(** A text in which every [${] is closed is related to the result of
    [expandvars]. *)
Lemma expandvars_expanded environ (text : string) :
  braces_closed text = true →
  expanded environ text (expandvars environ text).
Proof.
  remember (String.length text) as n eqn:Hn. revert text Hn.
  induction n as [n IH] using lt_wf_ind. intros text -> Hclosed.
  destruct text as [|c rest]; [constructor|].
  pose proof (braces_closed_tail _ _ Hclosed) as Hrest.
  destruct (decide (c = "$"%char)) as [->|Hc].
  2:{ rewrite expandvars_char by done. constructor; [done|].
      apply (IH (String.length rest)); [cbn; lia|done..]. }
  destruct (match_var rest) as [[name n]|] eqn:Hm.
  - destruct rest as [|c rest]; [done|].
    destruct (decide (c = "{"%char)) as [->|Hc].
    + cbn [match_var] in Hm.
      destruct (brace_body rest) as [body|] eqn:Hb; [|done].
      injection Hm as <- <-.
      apply brace_body_Some in Hb as (post & -> & Hbody).
      assert (Hlen : String.length post
                     < String.length (String "$" (String "{" (body +:+ String "}" post)))).
      { cbn [String.length]. rewrite length_app_string. cbn [String.length]. lia. }
      assert (Hpost : braces_closed post = true).
      { apply (braces_closed_suffix (String "{" (body +:+ "}"))).
        change (String "{" (body +:+ "}") +:+ post)
          with (String "{" ((body +:+ "}") +:+ post)).
        by rewrite string_app_assoc. }
      pose proof (expanded_braced environ body post (expandvars environ post)
                    Hbody (IH _ Hlen post eq_refl Hpost)) as Hex.
      pose proof (expanded_expandvars _ _ _ Hex) as Heq.
      rewrite Heq in Hex. exact Hex.
    + rewrite match_var_not_brace in Hm by done.
      destruct (span_word_split (String c rest)) as (post & Hsplit & Hname & Hpost).
      destruct (String.eqb_spec (span_word (String c rest)) "") as [Hempty|Hne];
        [done|].
      injection Hm as <- <-.
      assert (Hlen : String.length post < String.length (String "$" (String c rest))).
      { pose proof (f_equal String.length Hsplit) as Hl.
        rewrite length_app_string in Hl. cbn [String.length] in Hl |- *. lia. }
      assert (Hclosed' : braces_closed post = true).
      { apply (braces_closed_suffix (span_word (String c rest))).
        by rewrite <- Hsplit. }
      pose proof (expanded_plain environ (span_word (String c rest)) post
                    (expandvars environ post) Hne Hname Hpost
                    (IH _ Hlen post eq_refl Hclosed')) as Hex.
      pose proof (expanded_expandvars _ _ _ Hex) as Heq.
      rewrite Heq in Hex.
      change ("$" +:+ span_word (String c rest) +:+ post)
        with (String "$" (span_word (String c rest) +:+ post)) in Hex.
      rewrite <- Hsplit in Hex. exact Hex.
  - rewrite expandvars_no_reference by done.
    apply expanded_dollar.
    + destruct rest as [|c rest]; [by intros ?|].
      cbn [starts_with_name_char]. intros Hc.
      rewrite match_var_not_brace in Hm by by apply name_char_not_brace.
      cbn [span_word] in Hm. rewrite is_word_name_char in Hm.
      by rewrite bool_decide_eq_true_2 in Hm.
    + destruct (String.prefix "{" rest) eqn:Hbrace; [|done].
      cbn [braces_closed] in Hclosed. rewrite Hbrace in Hclosed.
      change (Ascii.eqb "$" "$") with true in Hclosed. cbn [andb] in Hclosed.
      apply andb_prop in Hclosed as [Hin%bool_decide_eq_true_1 _].
      destruct rest as [|c rest]; [done|].
      destruct (decide (c = "{"%char)) as [->|Hc].
      * cbn [match_var] in Hm.
        destruct (brace_body rest) as [body|] eqn:Hb; [done|].
        apply brace_body_no_brace in Hb.
        cbn [list_ascii_of_string] in Hin.
        by apply elem_of_cons in Hin as [?|?].
      * cbn [String.prefix] in Hbrace.
        destruct (ascii_dec "{" c) as [<-|_]; [done|discriminate Hbrace].
    + apply (IH (String.length rest)); [cbn; lia|done..].
Qed.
————————
§ Task instructions:
Exact duplication is required for the lines above, from the line that contains "destruct (brace_body rest) as [body|] eqn:Hb; [done|]." to the line that contains "[<-|_]; [done|discriminate Hbrace].", inclusive; omit all others.

§ Result of this exercise:
        destruct (brace_body rest) as [body|] eqn:Hb; [done|].
        apply brace_body_no_brace in Hb.
        cbn [list_ascii_of_string] in Hin.
        by apply elem_of_cons in Hin as [?|?].
      * cbn [String.prefix] in Hbrace.
        destruct (ascii_dec "{" c) as [<-|_]; [done|discriminate Hbrace].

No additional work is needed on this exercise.